Home PoradnikDieta Dziecko niejadek. To nie tylko Twój problem

Dziecko niejadek. To nie tylko Twój problem

by Magda Pinkwart

Właściciele pewnej restauracji w Pensylwanii na zachodnim wybrzeżu USA, wpadli na pomysł genialny w swojej prostocie. Kiedy w lokalu pojawia się dziecko niejadek – takie jak nasz Chruczek, czeka na niego specjalne menu.

Dziecko niejadek to problem wielu rodziców. Dlatego w restauracji do wyboru są dania, które są najczęstszą odpowiedzią dzieci na pytanie rodziców w restauracji: „co zjesz?”

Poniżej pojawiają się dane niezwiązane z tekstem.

(** X14. On a position without legal moves, with [MinMaxStrategy] objects
    registered before a [RandomStrategy], [evaluate_puzzle] raises the
    [IndexError] of the random strategy; the searches before it have by then
    recorded a miss, the random strategy and the strategies after it are
    untouched, and nothing is printed. *)
Theorem evaluate_puzzle_raises_midway (board : Board) (expected : string)
    (before after : list ChessStrategy) (strategy : ChessStrategy)
    (draws : nat -> nat) (out : list string) :
  legal_moves board = [] ->
  Forall is_MinMax before ->
  kind strategy = Random ->
  evaluate_puzzle board expected
    {| strategies := before ++ strategy :: after;
       random_draws := draws; stdout := out |} =
  (inl IndexError,
   {| strategies := map (update_stats false) before ++ strategy :: after;
      random_draws := draws; stdout := out |}).
Proof.
  intros Hmoves Hbefore Hkind. unfold evaluate_puzzle. cbn [strategies].
  rewrite imap_app, for_each_app.
  rewrite evaluate_puzzle_prefix.
  2:{ eapply Forall_impl; [exact Hbefore|].
      intros s [search Hs] Hrandom. congruence. }
  rewrite record_outcomes_terminal by assumption.
  rewrite imap_cons. cbn [for_each].
  unfold mbind at 1. unfold M_bind at 1.
  unfold answer_and_record at 1.
  unfold mbind at 1. unfold M_bind at 1.
  unfold get_move. rewrite Hkind.
  unfold RandomStrategy_get_move, mbind, M_bind, choice. rewrite Hmoves.
  reflexivity.
Qed.

Lemma record_outcomes_app (board : Board) (expected : string)
    (ss ss2 : list ChessStrategy) :
  forall draws : nat -> nat,
    record_outcomes board expected (ss ++ ss2) draws =
      let '(ss', flags, draws1) := record_outcomes board expected ss draws in
      let '(ss2', flags2, draws2) := record_outcomes board expected ss2 draws1 in
      (ss' ++ ss2', flags ++ flags2, draws2).
Proof.
  induction ss as [|strategy ss IH]; intros draws.
  - simpl. destruct (record_outcomes board expected ss2 draws) as [[ss2' flags2] draws2].
    reflexivity.
  - simpl. destruct (select_move strategy board draws) as [move draws0].
    rewrite IH.
    destruct (record_outcomes board expected ss draws0) as [[ss' flags] draws1].
    destruct (record_outcomes board expected ss2 draws1) as [[ss2' flags2] draws2].
    reflexivity.
Qed.

(** X15. Registering one more strategy changes no answer and no statistics
    of the strategies registered before it: a puzzle evaluated after
    [add_strategy] leaves them as the same puzzle evaluated without it, with
    the new strategy's own record appended, and succeeds when it succeeded
    before or the new strategy is correct. *)
Theorem add_strategy_independent (strategy : ChessStrategy) (board : Board)
    (expected : string) (w : World) :
  Forall (can_answer board) (strategies w) ->
  can_answer board strategy ->
  exists (hit : bool) (w1 : World),
    evaluate_puzzle board expected w = (inr hit, w1) /\
    let '(move, draws) := select_move strategy board (random_draws w1) in
    (add_strategy strategy;; evaluate_puzzle board expected) w =
      (inr (hit || eq_move move expected),
       {| strategies :=
            strategies w1 ++ [update_stats (eq_move move expected) strategy];
          random_draws := draws;
          stdout := stdout w1 |}).
Proof.
  intros Hcan Hnew.
  unfold mbind, M_bind, add_strategy.
  rewrite !evaluate_puzzle_outcomes; cbn [strategies random_draws stdout].
  2:{ apply Forall_app. split; [exact Hcan|]. constructor; [exact Hnew|constructor]. }
  2:{ exact Hcan. }
  rewrite record_outcomes_app.
  destruct (record_outcomes board expected (strategies w) (random_draws w))
    as [[ss' flags] draws1].
  eexists _, _. split; [reflexivity|]. cbn [random_draws strategies stdout].
  cbn [record_outcomes].
  destruct (select_move strategy board draws1) as [move draws2].
  rewrite existsb_app. cbn [existsb id]. rewrite orb_false_r. reflexivity.
Qed.

End MoreHarnessFacts.

(** ** A run over a puzzle file, its statistics and its failures *)

Section MoreRunFacts.
Context `{E : RulesEngine}.

(** The loop of [evaluate_all] over lines that decode: the strategies and
    the draws are those after the puzzles, and the snapshots of the puzzles
    with a correct answer have been printed. *)
Lemma evaluate_lines_state (extractor : PuzzleExtractor) :
  forall (lines : list string) (puzzles : list (Board * string)) (w : World),
    Forall2 (decodes_to extractor) lines puzzles ->
    Forall (fun puzzle => Forall (can_answer (fst puzzle)) (strategies w)) puzzles ->
    for_each (fun _ line => evaluate_line extractor line) lines () w =
      (inr (),
       {| strategies := fst (outcomes_after (strategies w) (random_draws w) puzzles);
          random_draws := snd (outcomes_after (strategies w) (random_draws w) puzzles);
          stdout := stdout w
                    ++ progress_reports (strategies w) (random_draws w) puzzles |}).
Proof.
  intros lines puzzles w Hdecode. revert w.
  induction Hdecode as [|line [board expected] lines puzzles Hline _ IH];
    intros w Hcan.
  - destruct w as [ss draws out]. simpl. rewrite app_nil_r. reflexivity.
  - apply Forall_cons in Hcan as [Hcan Hrest]. simpl in Hcan.
    cbn [for_each outcomes_after progress_reports].
    unfold mbind at 1. unfold M_bind at 1.
    rewrite (evaluate_line_outcomes extractor line board expected w Hline Hcan).
    pose proof (fun b => record_outcomes_can_answer board b expected
                           (strategies w) (random_draws w)) as Hkeep.
    destruct (record_outcomes board expected (strategies w) (random_draws w))
      as [[strategies' flags] draws'].
    simpl in Hkeep.
    rewrite IH.
    + cbn [strategies random_draws stdout].
      rewrite <- (assoc_L (++)). reflexivity.
    + cbn [strategies]. eapply Forall_impl; [exact Hrest|].
      intros puzzle Hpuzzle. apply Hkeep, Hpuzzle.
Qed.

Lemma counted_refl (ss : list ChessStrategy) : Forall2 (counted 0) ss ss.
Proof.
  induction ss as [|s ss IH]; constructor; [|exact IH].
  unfold counted. repeat split; lia.
Qed.

Lemma counted_step (n : nat) (ss ss1 ss2 : list ChessStrategy) :
  Forall2 (counted 1) ss ss1 ->
  Forall2 (counted n) ss1 ss2 ->
  Forall2 (counted (S n)) ss ss2.
Proof.
  intros H1. revert ss2.
  induction H1 as [|s s1 ss ss1 Hs _ IH]; intros ss2 H2.
  - inversion H2. constructor.
  - inversion H2 as [|? s2 ? ss2' Hs2 Hrest]; subst.
    constructor; [|apply IH, Hrest].
    destruct Hs as (Hn & Hk & Ht & Hw1 & Hw2).
    destruct Hs2 as (Hn2 & Hk2 & Ht2 & Hw3 & Hw4).
    unfold counted. repeat split; try congruence; lia.
Qed.

Lemma outcomes_after_counted (puzzles : list (Board * string)) :
  forall (ss : list ChessStrategy) (draws : nat -> nat),
    Forall2 (counted (length puzzles)) ss (fst (outcomes_after ss draws puzzles)).
Proof.
  induction puzzles as [|[board expected] puzzles IH]; intros ss draws.
  - apply counted_refl.
  - cbn [outcomes_after length].
    pose proof (record_outcomes_counted board expected ss draws) as Hone.
    destruct (record_outcomes board expected ss draws) as [[ss1 flags] draws1].
    simpl in Hone. eapply counted_step; [exact Hone|apply IH].
Qed.
(** The DOM queries the script makes. [innerText] is [None] where the
    property is [undefined] (an element that is not an [HTMLElement]),
    [textContent] and [getAttribute] where they are [null]. Results of
    [querySelectorAll] are in document order. *)
Class Dom (Node : Type) := {
  document : Node;
  querySelectorAll : Node -> string -> list Node;
  querySelector : Node -> string -> option Node;
  matches : Node -> string -> bool;
  closest : Node -> string -> option Node;
  parentElement : Node -> option Node;
  innerText : Node -> option string;
  textContent : Node -> option string;
  getAttribute : Node -> string -> option string }.

(** Truthiness of a string-or-null value. *)
Definition truthy (v : option string) : bool :=
  match v with Some s => nonempty s | None => false end.

(** [a || b] *)
Definition js_or (a b : option string) : option string :=
  if truthy a then a else b.

(** [a || ""] *)
Definition or_empty (a : option string) : string :=
  match a with Some s => s | None => EmptyString end.

(** [/[A-Za-z]/.test(txt)] *)
Definition has_letter (txt : string) : bool := exists_chars is_ascii_alpha txt.

(** [/county|pct|sale|isd|sheriff/i.test(txt)] *)
Definition has_keyword (txt : string) : bool :=
  let folded := map_chars ascii_lower_char txt in
  existsb (fun k => has_substring k folded)
    ["county"; "pct"; "sale"; "isd"; "sheriff"].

„Nie wiem” – to hot dog z frytkami
„Wszystko jedno” – nuggetsy z frytkami
„Nie jestem głodny” – grillowany ser z frytkami
„Nie chcę tego” – paluszki rybne z frytkami

My do tego menu powinniśmy dodać jeszcze najczęstszą ostatnio odpowiedź naszego trzylatka.
„Nic”.

Zaczyna się od śniadania. Kiedy rano siadamy z dzieckiem do posiłku przed wyjściem do przedszkola, i – jak zawsze rano – spieszymy się, nasz Chruczek zachowuje się gorzej, niż kapryśna primadonna.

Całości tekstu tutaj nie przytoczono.